++++ Supplied records

Lemma scan_prefix (b0 : Byte.byte) (rest : bytes) (w : nat) (ok : bool) :
  Utf8.scan (b0 :: rest) = (w, ok) ->
  1 <= w /\ forall x, In x (firstn w (b0 :: rest)) -> x = b0 \/ 128 <= Byte.to_nat x.
Proof.
  unfold Utf8.scan.
  assert (Hone : forall x, In x (firstn 1 (b0 :: rest)) -> x = b0 \/ 128 <= Byte.to_nat x)
    by (intros x [<-|[]]; left; reflexivity).
  destruct (Byte.to_nat b0 <? 128); [intro H; injection H as <- _; split; [lia|exact Hone]|].
  destruct (Utf8.lead_info (Byte.to_nat b0)) as [[[w' lo] hi]|] eqn:El;
    [|intro H; injection H as <- _; split; [lia|exact Hone]].
  destruct (lead_info_bounds _ _ _ _ El) as [Hw' Hlo].
  destruct rest as [|b1 rest1]; [intro H; injection H as <- _; split; [lia|exact Hone]|].
  destruct (Utf8.in_range lo hi b1) eqn:Eb1;
    [|intro H; injection H as <- _; split; [lia|exact Hone]].
  assert (Hb1 : 128 <= Byte.to_nat b1).
  { unfold Utf8.in_range in Eb1. apply andb_prop in Eb1 as [Eb1 _].
    apply Nat.leb_le in Eb1. lia. }
  set (k := Utf8.cont_count (w' - 2) rest1).
  assert (Hgen : forall x, In x (firstn (2 + k) (b0 :: b1 :: rest1)) ->
                           x = b0 \/ 128 <= Byte.to_nat x).
  { cbn [Nat.add firstn In]. intros x [<-|[<-|Hx]]; [left; reflexivity|right; exact Hb1|].
    right. exact (cont_count_high _ _ _ Hx). }
  destruct (k =? w' - 2) eqn:Ek; intro H; injection H as <- _.
  - apply Nat.eqb_eq in Ek. split; [lia|]. replace w' with (2 + k) by lia. exact Hgen.
  - split; [lia|exact Hgen].
Qed.

(** the lossy conversion keeps every NUL byte *)
Lemma lossy_aux_nul (fuel : nat) :
  forall bs, List.length bs <= fuel -> In Byte.x00 bs -> In Byte.x00 (Utf8.lossy_aux fuel bs).
Proof.
  induction fuel as [|f IH]; intros bs Hlen Hin.
  - destruct bs; [destruct Hin|cbn in Hlen; lia].
  - destruct bs as [|b0 rest]; [destruct Hin|]. cbn [Utf8.lossy_aux].
    destruct (Utf8.scan (b0 :: rest)) as [w ok] eqn:Es. cbn beta iota.
    destruct (Byte.byte_eq_dec b0 Byte.x00) as [->|Hb0].
    + replace (Utf8.scan (Byte.x00 :: rest)) with (1, true) in Es by reflexivity.
      injection Es as <- <-. left. reflexivity.
    + destruct (scan_prefix b0 rest w ok Es) as [Hw Hpre].
      apply in_or_app. right. apply IH.
      * rewrite length_skipn. cbn [List.length] in Hlen |- *. lia.
      * rewrite <- (firstn_skipn w (b0 :: rest)) in Hin.
        apply in_app_or in Hin as [Hin|Hin]; [|exact Hin].
        exfalso. destruct (Hpre _ Hin) as [E|E]; [exact (Hb0 (eq_sym E))|cbn in E; lia].
Qed.

Lemma from_utf8_lossy_nul (bs : bytes) :
  In Byte.x00 bs -> In Byte.x00 (list_byte_of_string (Utf8.from_utf8_lossy bs)).
Proof.
  intro H. unfold Utf8.from_utf8_lossy. rewrite list_byte_of_string_of_list_byte.
  apply lossy_aux_nul; [lia|exact H].
Qed.

Lemma firstn_app_length_add {A} (l m : list A) (n : nat) :
  firstn (List.length l + n) (l ++ m) = l ++ firstn n m.
Proof.
  rewrite firstn_app, firstn_all2 by lia. f_equal. f_equal. lia.
Qed.

Section Loop.

Variable from_str : string -> option MetadataPrelude.

Lemma process_no_run (buffer xs : bytes) :
  forall i nc, nc < 8 -> has_nul_run8 (nuls nc ++ xs) = false ->
  Lib.process_loop from_str buffer xs i nc = (None, []).
Proof.
  induction xs as [|x xs IH]; intros i nc Hnc Hno; [reflexivity|].
  cbn [Lib.process_loop]. destruct (Byte.eqb x nul) eqn:Ex.
  - apply Byte.byte_dec_bl in Ex; subst x.
    rewrite nuls_S_app in Hno.
    destruct (S nc =? 8) eqn:E8.
    + apply Nat.eqb_eq in E8; rewrite E8, has_nul_run8_nuls8 in Hno; discriminate.
    + apply Nat.eqb_neq in E8. apply IH; [lia|exact Hno].
  - apply IH; [lia|]. apply (no_run_suffix (nuls nc ++ [x])).
    rewrite <- app_assoc; exact Hno.
Qed.

Lemma process_skip (buffer ys : bytes) (y : Byte.byte) (zs : bytes) :
  y <> nul ->
  forall i nc, nc < 8 -> has_nul_run8 (nuls nc ++ ys) = false ->
  Lib.process_loop from_str buffer (ys ++ y :: zs) i nc
  = Lib.process_loop from_str buffer zs (i + List.length ys + 1) 0.
Proof.
  intro Hy. induction ys as [|x ys IH]; intros i nc Hnc Hno.
  - cbn [app Lib.process_loop]. destruct (Byte.eqb y nul) eqn:Ey.
    + apply Byte.byte_dec_bl in Ey; contradiction.
    + cbn [List.length]; rewrite Nat.add_0_r, Nat.add_1_r; reflexivity.
  - cbn [app Lib.process_loop]. destruct (Byte.eqb x nul) eqn:Ex.
    + apply Byte.byte_dec_bl in Ex; subst x.
      rewrite nuls_S_app in Hno.
      destruct (S nc =? 8) eqn:E8.
      * apply Nat.eqb_eq in E8; rewrite E8, has_nul_run8_nuls8 in Hno; discriminate.
      * apply Nat.eqb_neq in E8. rewrite IH by (lia || exact Hno).
        f_equal; simpl; lia.
    + rewrite IH; [f_equal; simpl; lia|lia|].
      apply (no_run_suffix (nuls nc ++ [x])); rewrite <- app_assoc; exact Hno.
Qed.

Lemma process_hit (buffer post : bytes) (i : nat) :
  Lib.process_loop from_str buffer (nuls 8 ++ post) i 0
  = (Some (parse_prelude from_str (firstn (i + 7) buffer)), skipn (i + 8) buffer).
Proof.
  cbn -[parse_prelude firstn skipn].
  match goal with
  | |- (Some (parse_prelude _ (firstn ?a _)), skipn ?b _) = _ =>
      replace a with (i + 7) by lia; replace b with (i + 8) by lia
  end.
  reflexivity.
Qed.

(** [process_buffer] stops at the first run; the text it parses keeps the
    seven NULs before the eighth *)
Lemma process_first_run (pre post : bytes) :
  has_nul_run8 (pre ++ nuls 7) = false ->
  Lib.process_buffer from_str (pre ++ nuls 8 ++ post)
  = (Some (parse_prelude from_str (pre ++ nuls 7)), post).
Proof.
  intro Hno. unfold Lib.process_buffer.
  destruct pre as [|p0 pre'] using rev_ind.
  - rewrite !app_nil_l, process_hit. reflexivity.
  - clear IHpre'.
    assert (Hp0 : p0 <> nul).
    { intros ->. rewrite <- app_assoc in Hno.
      change ([nul] ++ nuls 7) with (nuls 8 ++ []) in Hno.
      rewrite (has_nul_run8_suffix pre' _ (has_nul_run8_nuls8 [])) in Hno; discriminate. }
    assert (Hpre : has_nul_run8 (nuls 0 ++ pre') = false).
    { apply (no_run_prefix _ ([p0] ++ nuls 7)).
      change (nuls 0 ++ pre') with pre'. rewrite app_assoc; exact Hno. }
    set (buf := (pre' ++ [p0]) ++ nuls 8 ++ post).
    assert (Hxs : buf = pre' ++ p0 :: nuls 8 ++ post)
      by (unfold buf; rewrite <- app_assoc; reflexivity).
    rewrite Hxs at 2. rewrite process_skip by (assumption || lia).
    rewrite process_hit. unfold buf.
    replace (0 + List.length pre' + 1) with (List.length (pre' ++ [p0]))
      by (rewrite length_app; simpl; lia).
    rewrite firstn_app_length_add, skipn_app_length_add. reflexivity.
Qed.

Lemma collect_loop_no_run (cs : list (option bytes)) :
  forall buf, has_nul_run8 (buf ++ all_bytes cs) = false ->
  Lib.collect_loop from_str buf (chunks_stream cs) = (None, [], []).
Proof.
  induction cs as [|[d|] cs IH]; intros buf Hno; [reflexivity| |].
  - rewrite chunks_stream_cons. cbn [Lib.collect_loop].
    rewrite all_bytes_cons, app_assoc in Hno.
    unfold Lib.process_buffer.
    rewrite process_no_run by (lia || exact (no_run_prefix _ _ Hno)).
    apply IH. exact Hno.
  - rewrite chunks_stream_cons. cbn [Lib.collect_loop]. apply IH. exact Hno.
Qed.

End Loop.

Lemma fold_append_headers (hs : header_map) :
  forall s acc,
  fold_left (fun b kv =>
               if negb (String.eqb (fst kv) "content-length") then
                 Lib.builder_append (fst kv) (snd kv) b
               else b) hs (Some (s, acc))
  = Some (s, acc ++ remove "content-length" hs).
Proof.
  induction hs as [|[k v] hs IH]; intros s acc; [rewrite app_nil_r; reflexivity|].
  cbn [fold_left fst snd remove filter]. unfold remove in IH.
  destruct (String.eqb k "content-length"); cbn [negb].
  - apply IH.
  - cbn [Lib.builder_append]. rewrite IH, <- app_assoc. reflexivity.
Qed.

Lemma lib_response_builder_same (metadata_prelude : option MetadataPrelude) :
  Lib.response_builder metadata_prelude = create_response_builder metadata_prelude.
Proof.
  destruct metadata_prelude as [m|]; [|reflexivity].
  unfold Lib.response_builder, create_response_builder.
  rewrite fold_append_headers. reflexivity.
Qed.

End LibFacts.

Import LibFacts.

++++++++

▶ Problem to solve: A verbatim transcription is needed of the lines above, starting at the line with "Section Loop." and ending at the line with "ys) = false ->", both included, and of nothing else.

▶ Output for this task:
Section Loop.

Variable from_str : string -> option MetadataPrelude.

Lemma process_no_run (buffer xs : bytes) :
  forall i nc, nc < 8 -> has_nul_run8 (nuls nc ++ xs) = false ->
  Lib.process_loop from_str buffer xs i nc = (None, []).
Proof.
  induction xs as [|x xs IH]; intros i nc Hnc Hno; [reflexivity|].
  cbn [Lib.process_loop]. destruct (Byte.eqb x nul) eqn:Ex.
  - apply Byte.byte_dec_bl in Ex; subst x.
    rewrite nuls_S_app in Hno.
    destruct (S nc =? 8) eqn:E8.
    + apply Nat.eqb_eq in E8; rewrite E8, has_nul_run8_nuls8 in Hno; discriminate.
    + apply Nat.eqb_neq in E8. apply IH; [lia|exact Hno].
  - apply IH; [lia|]. apply (no_run_suffix (nuls nc ++ [x])).
    rewrite <- app_assoc; exact Hno.
Qed.

Lemma process_skip (buffer ys : bytes) (y : Byte.byte) (zs : bytes) :
  y <> nul ->
  forall i nc, nc < 8 -> has_nul_run8 (nuls nc ++ ys) = false ->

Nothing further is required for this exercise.